The separate suits were brought against the fiduciaries of the plans at ThedaCare, Inc. and Prevea Clinic, Inc. In the former, participant-plaintiff Glick had argued (in August 2020) that ThedaCare, Inc. and its Board of Directors violated the duty of prudence under ERISA with respect to the ThedaCare Retirement and 403(b) Savings Plan because he alleged that:
(1) the Plan’s recordkeeping fees were “excessive;”
(2) the Plan includes investment share classes that did not result in the lowest “Net Investment Expense” to participants;
(3) the Plan’s actively managed investment and stable value investment options charged excessive fees compared to available alternatives; and
(4) the Plan’s “Managed Account Services”—Managed Advice and PortfolioXpress—were too expensive.
Similar claims were made in the Prevea case.

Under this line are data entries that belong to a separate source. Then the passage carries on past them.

Lemma id_inj_wellFormed (rows : list TableRow) (x y : CellObject) :
  wellFormed rows → x ∈ allCells rows → y ∈ allCells rows → id x = id y → x = y.
Proof.
  intros Hwf Hx Hy Hid.
  pose proof (findCell_wellFormed rows x Hwf Hx) as Hfx.
  pose proof (findCell_wellFormed rows y Hwf Hy) as Hfy.
  assert (Hidx : id x = cellId (rowIndex x) (columnIndex x)).
  { unfold allCells in Hx. apply list_elem_of_bind in Hx as (row & Hcell & Hrow).
    destruct Hwf as [_ Hrows]. destruct (Hrows row Hrow) as [_ Hcells].
    by destruct (Hcells x Hcell). }
  assert (Hidy : id y = cellId (rowIndex y) (columnIndex y)).
  { unfold allCells in Hy. apply list_elem_of_bind in Hy as (row & Hcell & Hrow).
    destruct Hwf as [_ Hrows]. destruct (Hrows row Hrow) as [_ Hcells].
    by destruct (Hcells y Hcell). }
  rewrite Hidx, Hidy in Hid. injection Hid as Hr Hc.
  rewrite Hr, Hc, Hfy in Hfx. by injection Hfx.
Qed.

Lemma NoDup_allCells (rows : list TableRow) : wellFormed rows → NoDup (allCells rows).
Proof.
  intros [Hnd Hrows]. unfold allCells. apply NoDup_bind.
  - intros row1 row2 x Hrow1 Hrow2 Hx1 Hx2.
    destruct (Hrows row1 Hrow1) as [_ Hc1]. destruct (Hrows row2 Hrow2) as [_ Hc2].
    destruct (Hc1 x Hx1) as [Hr1 _]. destruct (Hc2 x Hx2) as [Hr2 _].
    assert (Hidx : row_rowIndex row1 = row_rowIndex row2) by congruence.
    apply list_elem_of_lookup in Hrow1 as [i Hi]. apply list_elem_of_lookup in Hrow2 as [j Hj].
    change (map ?g ?l) with (g <$> l) in Hnd.
    assert (i = j) as ->; [|congruence].
    eapply NoDup_lookup; [exact Hnd| |].
    + rewrite list_lookup_fmap, Hi. reflexivity.
    + rewrite list_lookup_fmap, Hj. simpl. by rewrite Hidx.
  - intros row Hrow. destruct (Hrows row Hrow) as [Hcols _].
    change (map ?g ?l) with (g <$> l) in Hcols. by apply NoDup_fmap_1 in Hcols.
  - change (map ?g ?l) with (g <$> l) in Hnd. by apply NoDup_fmap_1 in Hnd.
Qed.

Lemma NoDup_ids (rows : list TableRow) : wellFormed rows → NoDup (id <$> allCells rows).
Proof.
  intros Hwf. apply NoDup_fmap_2_strong; [|by apply NoDup_allCells].
  intros x y Hx Hy. by apply (id_inj_wellFormed rows).
Qed.

Lemma selectAll_fold (spans : gmap string MergeSpanInfo) (cs : list CellObject)
    (acc : list CellId) :
  NoDup (acc ++ (id <$> cs)) →
  foldl (λ all cell, if negb (isCellHidden cell spans) then set_add (id cell) all else all)
        acc cs
  = acc ++ (id <$> filter (λ c, isCellHidden c spans = false) cs).
Proof.
  revert acc. induction cs as [|c cs IH]; intros acc Hnd.
  { simpl. by rewrite app_nil_r. }
  rewrite fmap_cons in Hnd. cbn [foldl]. rewrite filter_cons.
  assert (Hc : id c ∉ acc).
  { apply NoDup_app in Hnd as (_ & Hdisj & _). intros Hin.
    apply (Hdisj _ Hin). left. }
  assert (Hrest : NoDup ((acc ++ [id c]) ++ (id <$> cs))).
  { by rewrite <- app_assoc. }
  destruct (isCellHidden c spans) eqn:Hhidden; cbn [negb].
  - rewrite decide_False by done. apply IH.
    apply NoDup_app in Hrest as (Hacc & Hdisj & Hcs).
    apply NoDup_app. split; [by apply NoDup_app in Hacc as [? _]|]. split; [|done].
    intros x Hx. apply Hdisj. apply elem_of_app. by left.
  - rewrite decide_True by done. rewrite fmap_cons.
    unfold set_add.
    replace (set_has (id c) acc) with false.
    + rewrite IH by done. by rewrite <- app_assoc.
    + symmetry. destruct (set_has (id c) acc) eqn:Hhas; [|done].
      by apply set_has_spec in Hhas.
Qed.

(** X13: select-all on a well-formed grid selects the ids of the cells
    that are not hidden, in grid order and each once, and so as many ids as
    there are shown cells; it switches selection mode on and leaves the
    grid alone.  When selection is not allowed it does nothing. *)
Theorem select_all_shown_cells (st : State) :
  wellFormed (tableRows st) →
  let st' := selectAllCells true st in
  selectedCells st' = id <$> visibleCells (tableRows st) (mergeSpans st)
  ∧ NoDup (selectedCells st')
  ∧ length (selectedCells st') = length (visibleCells (tableRows st) (mergeSpans st))
  ∧ isSelectionMode st' = true
  ∧ tableRows st' = tableRows st
  ∧ selectAllCells false st = st.
Proof.
  intros Hwf. simpl.
  assert (Hsel : selectedCells (selectAllCells true st)
            = id <$> visibleCells (tableRows st) (mergeSpans st)).
  { unfold selectAllCells. simpl.
    transitivity (foldl (λ all cell, if negb (isCellHidden cell (mergeSpans st))
                                     then set_add (id cell) all else all)
                        [] (allCells (tableRows st))).
    - by destruct st.
    - rewrite selectAll_fold; [done|]. simpl. by apply NoDup_ids. }
  split_and!.
  - done.
  - rewrite Hsel. unfold visibleCells.
    apply NoDup_fmap_2_strong.
    + intros x y Hx Hy. apply list_elem_of_filter in Hx as [_ Hx], Hy as [_ Hy].
      by apply (id_inj_wellFormed (tableRows st)).
    + by apply NoDup_filter, NoDup_allCells.
  - by rewrite Hsel, length_fmap.
  - by destruct st.
  - by destruct st.
  - done.
Qed.

Lemma select_all_shown_cells_witness :
  selectedCells (selectAllCells true mergedRowGrid) = [cellId 1 1; cellId 1 3].
Proof.
  destruct (select_all_shown_cells mergedRowGrid) as (Hsel & _).
  - apply wellFormedb_spec. vm_compute. reflexivity.
  - rewrite Hsel. vm_compute. reflexivity.
Defined.

(** ** Unmerge *)

Lemma positionsOf_forEachCell (k : string) (g : CellObject → CellObject)
    (rows : list TableRow) :
  (∀ x, inGroup k (g x) = inGroup k x) → (∀ x, positionOf (g x) = positionOf x) →
  positionsOf k (forEachCell g rows) = positionsOf k rows.
Proof.
  intros Hin Hpos. unfold positionsOf, groupCells. rewrite allCells_forEachCell.
  induction (allCells rows) as [|x l IH]; [done|].
  rewrite fmap_cons, !filter_cons, Hin.
  destruct (decide (inGroup k x = true)); [|done].
  by rewrite !fmap_cons, IH, Hpos.
Qed.

Lemma computeMergeSpans_unmerge (mid : string) (rows : list TableRow) :
  computeMergeSpans (forGroup mid unmerged rows) = delete mid (computeMergeSpans rows).
Proof.
  apply map_eq. intros k. destruct (decide (mid = k)) as [<-|Hk].
  - rewrite lookup_delete_eq, computeMergeSpans_lookup. unfold positionsOf.
    destruct (groupCells mid (forGroup mid unmerged rows)) as [|y ys] eqn:Hg; [done|].
    assert (Hy : y ∈ groupCells mid (forGroup mid unmerged rows)) by (rewrite Hg; left).
    apply elem_of_groupCells in Hy as (Hy & Hm & _ & Hid).
    unfold forGroup in Hy. rewrite allCells_forEachCell in Hy.
    apply list_elem_of_fmap in Hy as (x & -> & _).
    destruct (decide (mergeId x = mid)) as [Hx|Hx].
    + rewrite bool_decide_eq_true_2 in Hm by done. done.
    + rewrite bool_decide_eq_false_2 in Hid by done. done.
  - rewrite lookup_delete_ne by done. rewrite !computeMergeSpans_lookup.
    unfold forGroup. rewrite positionsOf_forEachCell; [done| |].
    + intros x. destruct (decide (mergeId x = mid)) as [Hx|Hx].
      * rewrite bool_decide_eq_true_2 by done. unfold inGroup. simpl.
        rewrite Hx, (bool_decide_eq_false_2 (mid = k)) by done.
        by rewrite !andb_false_r.
      * by rewrite bool_decide_eq_false_2.
    + intros x. by destruct (bool_decide (mergeId x = mid)).
Qed.

(** X14: unmerge acts on the group of the first selected cell, when that
    cell is merged: every cell carrying its merge id loses the merged flag
    and the id, all cells keep their place and their values, the span of the
    group leaves the span index and the other spans stay; the selection is
    kept, the drag state is reset. *)
Theorem unmerge_effect (st : State) (cid : CellId) (rest : list CellId)
    (target : CellObject) :
  selectedCells st = cid :: rest →
  findCell (tableRows st) (id_row cid) (id_col cid) = Some target →
  isMerged target = true →
  let st' := unmergeCells st in
  let mid := mergeId target in
  (∀ r c, findCell (tableRows st') r c
          = (λ x, if bool_decide (mergeId x = mid) then unmerged x else x)
              <$> findCell (tableRows st) r c)
  ∧ (∀ y, y ∈ allCells (tableRows st') → isMerged y = true → mergeId y ≠ mid)
  ∧ rowsRel sameContent (tableRows st) (tableRows st')
  ∧ mergeSpans st' = delete mid (computeMergeSpans (tableRows st))
  ∧ selectedCells st' = selectedCells st
  ∧ isDragging st' = false ∧ dragStartCell st' = None.
Proof.
  intros Hsel Htarget Hmerged. simpl.
  assert (Hst' : unmergeCells st
            = resetDragState
                (setTableRows (forGroup (mergeId target) unmerged (tableRows st)) st)).
  { unfold unmergeCells. by rewrite Hsel, Htarget, Hmerged. }
  rewrite Hst'. rewrite tableRows_resetDragState, setTableRows_tableRows.
  split_and!.
  - intros r c. unfold forGroup. apply findCell_forEachCell.
    intros x. by destruct (bool_decide _).
  - intros y Hy Hm Hid. unfold forGroup in Hy. rewrite allCells_forEachCell in Hy.
    apply list_elem_of_fmap in Hy as (x & -> & _).
    destruct (decide (mergeId x = mergeId target)) as [Hx|Hx].
    + rewrite bool_decide_eq_true_2 in Hm by done. done.
    + rewrite bool_decide_eq_false_2 in Hid by done. done.
  - apply rowsRel_forEachCell. intros x. by destruct (bool_decide _).
  - transitivity (computeMergeSpans (forGroup (mergeId target) unmerged (tableRows st))).
    + by destruct st.
    + apply computeMergeSpans_unmerge.
  - by destruct st.
  - by destruct st.
  - by destruct st.
Qed.

Lemma unmerge_effect_witness :
  mergeSpans (unmergeCells anchorSelected)
  = delete "1112" (computeMergeSpans (tableRows anchorSelected)).
Proof.
  destruct (unmerge_effect anchorSelected (cellId 1 1) []
              (mkCell (cellId 1 1) "-" false true "1112" false 1 1))
    as (_ & _ & _ & Hspans & _).
  - vm_compute. reflexivity.
  - vm_compute. reflexivity.
  - reflexivity.
  - exact Hspans.
Defined.

(** ** The span of a new merge group *)

Lemma samePlace_assignGroup (rect : list CellId) (topLeft : CellObject) (mid : string)
    (rows : list TableRow) :
  rowsRel samePlace rows (assignGroup rect topLeft mid rows).
Proof.
  unfold assignGroup. revert rows. induction rect as [|cid rect IH]; intros rows.
  { by apply rowsRel_refl. }
  simpl. eapply rowsRel_trans; [apply samePlace_trans | | apply IH].
  by apply rowsRel_updateCell.
Qed.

Subsequently, ThedaCare moved to dismiss each of these claims—but on Aug. 25, 2022, the Court issued a Decision and Order denying in part ThedaCare’s motion to dismiss, largely based on the U.S. Supreme Court’s decision in Hughes v. Northwestern University (the suits had been paused pending that outcome). But then—just four days later, the Seventh Circuit issued its decision in Oshkosh, which the defendants here characterized as “a precedential opinion that affirmed this Court’s 12(b)(6) dismissal with prejudice of virtually identical[ii] ERISA fiduciary-breach claims in a lawsuit filed in this Court by the same counsel[iii] representing Mr. Glick.”

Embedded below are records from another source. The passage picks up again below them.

Lemma store_error_not_retried_witness :
  initialized holder = true /\ DDBSession holder = Some calm_session /\
  fault (throttled held_world) (length (requests (throttled held_world)))
    = Some (awserr "ProvisionedThroughputExceededException") /\
  is_ConditionalCheckFailed (awserr "ProvisionedThroughputExceededException") = false /\
  Lock 1 holder (throttled held_world)
    = Panics (panic_error (awserr "ProvisionedThroughputExceededException")) holder
        (lock_refused_world holder (tested_world (throttled held_world))) /\
  Unlock 1 holder (throttled held_world)
    = Panics (panic_error (awserr "ProvisionedThroughputExceededException")) holder
        (unlock_refused_world holder (throttled held_world)).
Proof.
  assert (H1 : initialized holder = true) by (vm_compute; reflexivity).
  assert (H2 : DDBSession holder = Some calm_session) by (vm_compute; reflexivity).
  assert (H3 : fault (throttled held_world) (length (requests (throttled held_world)))
               = Some (awserr "ProvisionedThroughputExceededException"))
    by (vm_compute; reflexivity).
  assert (H4 : is_ConditionalCheckFailed (awserr "ProvisionedThroughputExceededException")
               = false) by (vm_compute; reflexivity).
  split; [exact H1|]. split; [exact H2|]. split; [exact H3|]. split; [exact H4|].
  destruct (store_error_not_retried 0 holder (throttled held_world) calm_session _
              H1 H2 H3 H4) as (Ha & _).
  destruct (store_error_not_retried 1 holder (throttled held_world) calm_session _
              H1 H2 H3 H4) as (_ & Hb & _).
  split; [exact Ha|exact Hb].
Defined.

The Theda defendants had moved for reconsideration in light of the Oshkosh decision in September.
Now Judge William C. Griesbach—who was the judge in the Oshkosh case—has dismissed the lawsuits against both Prevea (Nohara v. Prevea Clinic, Inc., 2022 BL 406225, E.D. Wis., No. 2:20-cv-01079, 11/14/22) and ThedaCare—but left the door open for the plaintiffs in those cases to file amended complaints.
In doing so, Judge Griesbach followed the recommendations of Magistrate Judge Stephen C. Dries, who had “recommended that I grant the defendants' motion for partial reconsideration, grant the defendants' motion to dismiss the plaintiffs' amended complaint in its entirety, and grant the plaintiffs leave to file a third amended complaint.” In issuing his decision, Griesbach explained “the parties have not filed objections to this recommendation. After careful consideration of the Report and Recommendation, as well as the record as a whole, the court adopts the Report and Recommendation of the Magistrate Judge.”

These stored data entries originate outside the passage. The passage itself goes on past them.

(** [decrypt_cipher] from its first line: [int(data.get('caesar_shift', 3))]
    stands before the check of the cipher text and the key and in no [try],
    so that what it raises goes to the framework; with the integer the
    handler goes on as [decrypt_cipher] above. *)
Definition decrypt_cipher_posted (data : posted_request) : response :=
  match default (Ok 3) (posted_caesar_shift data) with
  | Raise e => {| status := 500; payload := Unhandled e |}
  | Ok caesar_shift =>
      decrypt_cipher {| req_cipher_type := posted_cipher_type data;
                        req_cipher_text := posted_cipher_text data;
                        req_key := posted_key data;
                        req_caesar_shift := Some caesar_shift |}
  end.
End DecryptPosted.

(** ** The image renderer *)

(** [a[:stop]]: a negative [stop] counts from the end. *)
Definition slice_to {A} (a : list A) (stop : Z) : list A :=
  if 0 <=? stop then take (Z.to_nat stop) a
  else take (Z.to_nat (len a + stop)) a.

(** What Matplotlib does for [generate_advanced_spectrogram]: the
    spectrogram of the samples at a rate, with a colour map, a window and an
    overlap, drawn on a new figure and saved as a PNG in base 64; and the line
    plot of phase angles, likewise.  Either may raise. *)
Class Matplotlib := {
  specgram_png : list Z → Z → string → Z → Z → result str;
  plot_png : list np_item → result str
}.

(** The dictionary of the [except] branch. *)
Definition no_spectrograms : gmap string str :=
  <["phase" := []]> (<["high_res" := []]> (<["primary" := []]> ∅)).

Section Renderer.
Context `{NumPy} `{Matplotlib}.

Definition generate_advanced_spectrogram (audio_data : list Z) (sample_rate : Z)
    : gmap string str :=
  try_except
    (let max_length := Z.min (len audio_data) (sample_rate * 30) in
     let audio_data := slice_to audio_data max_length in
     primary ← specgram_png audio_data sample_rate "plasma" 1024 512;
     let spectrograms := <["primary" := primary]> ∅ in
     high_res ← specgram_png audio_data sample_rate "viridis" 2048 1024;
     let spectrograms := <["high_res" := high_res]> spectrograms in
     phase ←
       np_phase (Mono (slice_to audio_data (Z.min (len audio_data) 50000)));
     image ← plot_png (slice_to phase 1000);
     Ok (<["phase" := image]> spectrograms))
    no_spectrograms.
End Renderer.

(** ** The calls of [upload_file] on the temporary file *)

(** Two calls of the [try] block act on the temporary file, once it exists:
    saving the upload into it and decoding it, and unlinking it. *)
Inductive io_event : Type :=
  | SaveAndDecode
  | UnlinkTemp.

Global Instance io_event_eq_dec : EqDecision io_event.
Proof. solve_decision. Defined.

Section UploadTrace.
Context `{NumPy}.

(** The [try] block of [upload_file] again, with the calls it makes on the
    temporary file, in their order, beside its answer. *)
Definition upload_processing_io (env : upload_env)
    : list io_event * response :=
  match env_wav env with
  | Raise e => ([SaveAndDecode], {| status := 500; payload := ProcessingFailed e |})
  | Ok (sample_rate, data) =>
      match extract_multi_lsb_audio data [0; 1; 2] with
      | Raise e =>
          ([SaveAndDecode], {| status := 500; payload := ProcessingFailed e |})
      | Ok lsb_layers =>
          let freq_data := extract_frequency_domain_data data sample_rate in
          match dict_get lsb_layers "layer_0" with
          | Raise e =>
              ([SaveAndDecode],
               {| status := 500; payload := ProcessingFailed e |})
          | Ok layer_0 =>
              let spectrograms :=
                env_generate_advanced_spectrogram env layer_0 sample_rate in
              let ciphers :=
                extract_complex_metadata (env_now env) (env_tags env) in
              match env_unlink env with
              | Raise e =>
                  ([SaveAndDecode; UnlinkTemp],
                   {| status := 500; payload := ProcessingFailed e |})
              | Ok _ =>
                  ([SaveAndDecode; UnlinkTemp],
                   {| status := 200;
                      payload :=
                        UploadBody true spectrograms ciphers freq_data
                          (lit "Multiple layers detected. Analyze ALL spectrograms and consider time-based elements.")
                          (lit "Some ciphers use multi-stage decryption. Current time may be relevant.") |})
              end
          end
      end
  end.
End UploadTrace.


(** ** Vocabulary of the statements *)

Section Vocabulary.
Context `{UnicodeData}.

(** The number of alphabetic characters of [text] before position [i]: the
    rank, among the letters, of the character at position [i]. *)
Definition alpha_rank (text : str) (i : nat) : Z :=
  len (filter (λ c, Is_true (isalpha [c])) (take i text)).

(** A character the two loops can handle: if it is alphabetic, its upper
    case is one character, so that [ord(char.upper())] is defined. *)
Definition upper_is_char (c : Z) : Prop :=
  isalpha [c] = true → ∃ u, upper [c] = [u].

(** What the Caesar loop writes at the place of [c]. *)
Definition caesar_step (caesar_shift c m : Z) : Prop :=
  if isalpha [c]
  then ∃ u, ord (upper [c]) = Ok u ∧ m = (u - offset - caesar_shift) `mod` 26 + offset
  else m = c.

(** What the Vigenère loop writes at the place of the character [c] that
    stands at position [i] of its input, having started at [key_index]. *)
Definition vigenere_writes (key chars : str) (key_index : Z) (i : nat)
    (c p : Z) : Prop :=
  if isalpha [c]
  then ∃ u kch,
         ord (upper [c]) = Ok u
         ∧ key !! Z.to_nat ((key_index + alpha_rank chars i) `mod` len key)
           = Some kch
         ∧ p = (u - offset - (kch - offset)) `mod` 26 + offset
  else p = c.
End Vocabulary.

(** The quaternary field of the bundle built at [now]. *)
Definition quaternary (now : datetime) (audio : result (option tags)) : option str :=
  extract_complex_metadata now audio !! "quaternary".

(** The quaternary field as the documentation words it: the prefix, then
    the hour on two digits. *)
Definition quaternary_as_documented (now : datetime) : str :=
  lit "WLPH_VKLIW_" ++ format_02d (hour now).

(** [i] is the first index of a least value of [a], in the order of the
    doubles. *)
Definition first_minimum (a : list float) (i : nat) : Prop :=
  ∃ x, a !! i = Some x
    ∧ (∀ j y, a !! j = Some y → (x <=? y)%float = true)
    ∧ (∀ j y, (j < i)%nat → a !! j = Some y → (x <? y)%float = true).

(** [math.floor(x)] on a double, the rounding the documentation names. *)
Definition floor_of_float (x : float) : result Z :=
  match Prim2SF x with
  | S754_zero _ => Ok 0
  | S754_finite s m e => Ok (Z.shiftl (if s then Z.neg m else Z.pos m) e)
  | S754_infinity _ => Raise OverflowError
  | S754_nan => Raise ValueError
  end.

(** The value the documentation gives for a phase angle [p]:
    [floor(p * 1000) mod 2]. *)
Definition phase_bit_as_documented (p : float) : result Z :=
  f ← floor_of_float (p * float_of_Z 1000)%float;
  Ok (f `mod` 2).

(** The value the code computes for a phase angle [p]:
    [int(p * 1000) % 2]. *)
Definition phase_bit (p : float) : result Z :=
  x ← int_of_float (p * float_of_Z 1000)%float;
  Ok (x `mod` 2).

(** A phase entry that is a number with an integer part: a scalar [p] for
    which [int(p * 1000)] is defined. *)
Definition phase_number (item : np_item) : Prop :=
  ∃ p z, item = Scalar p ∧ int_of_float (p * float_of_Z 1000)%float = Ok z.

(** What the loop appends for the target frequency [freq]: the bit of the
    phase at the first bin nearest to [freq]. *)
Definition bit_at_nearest_bin (phase : list np_item) (freq_bins : list float)
    (freq b : Z) : Prop :=
  ∃ bin p,
    first_minimum (distances freq_bins freq) bin
    ∧ phase !! bin = Some (Scalar p)
    ∧ phase_bit p = Ok b.

(** The same with the value the documentation gives. *)
Definition documented_bit_at_nearest_bin (phase : list np_item)
    (freq_bins : list float) (freq b : Z) : Prop :=
  ∃ bin p,
    first_minimum (distances freq_bins freq) bin
    ∧ phase !! bin = Some (Scalar p)
    ∧ phase_bit_as_documented p = Ok b.

(** [np.fft.fftfreq(n, d)] as NumPy's reference implementation computes it:
    the integers [0 .. (n-1)//2] and [-(n//2) .. -1], each times
    [1.0 / (n * d)]. *)
Definition reference_fftfreq (n : Z) (d : float) : result (list float) :=
  if n <? 0 then Raise ValueError
  else
    let nd := (float_of_Z n * d)%float in
    if (nd =? 0)%float then Raise ZeroDivisionError
    else
      let val := (1 / nd)%float in
      let results := seqZ 0 ((n - 1) `div` 2 + 1) ++ seqZ (- (n `div` 2)) (n `div` 2) in
      Ok ((λ k, (float_of_Z k * val)%float) <$> results).

Global Instance ndarray_eq_dec : EqDecision ndarray.
Proof. solve_decision. Defined.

They’ll have 30 days to do so.
What This Means
Without question the Oshkosh case—and those of CommonSpirit and TriHealth—have brought with them what appears to be a higher standard of “plausibility” in asserting claims that can get past the standard motion to dismiss. Certainly, with regard to recordkeeping charges/structures, the courts are looking for more than mere assertions of comparability based on plan size (assets or participants) and requiring comparison with service levels. Arguably the only fair way to evaluate reasonability—but one that is surely more difficult for the plaintiffs’ bar to clear.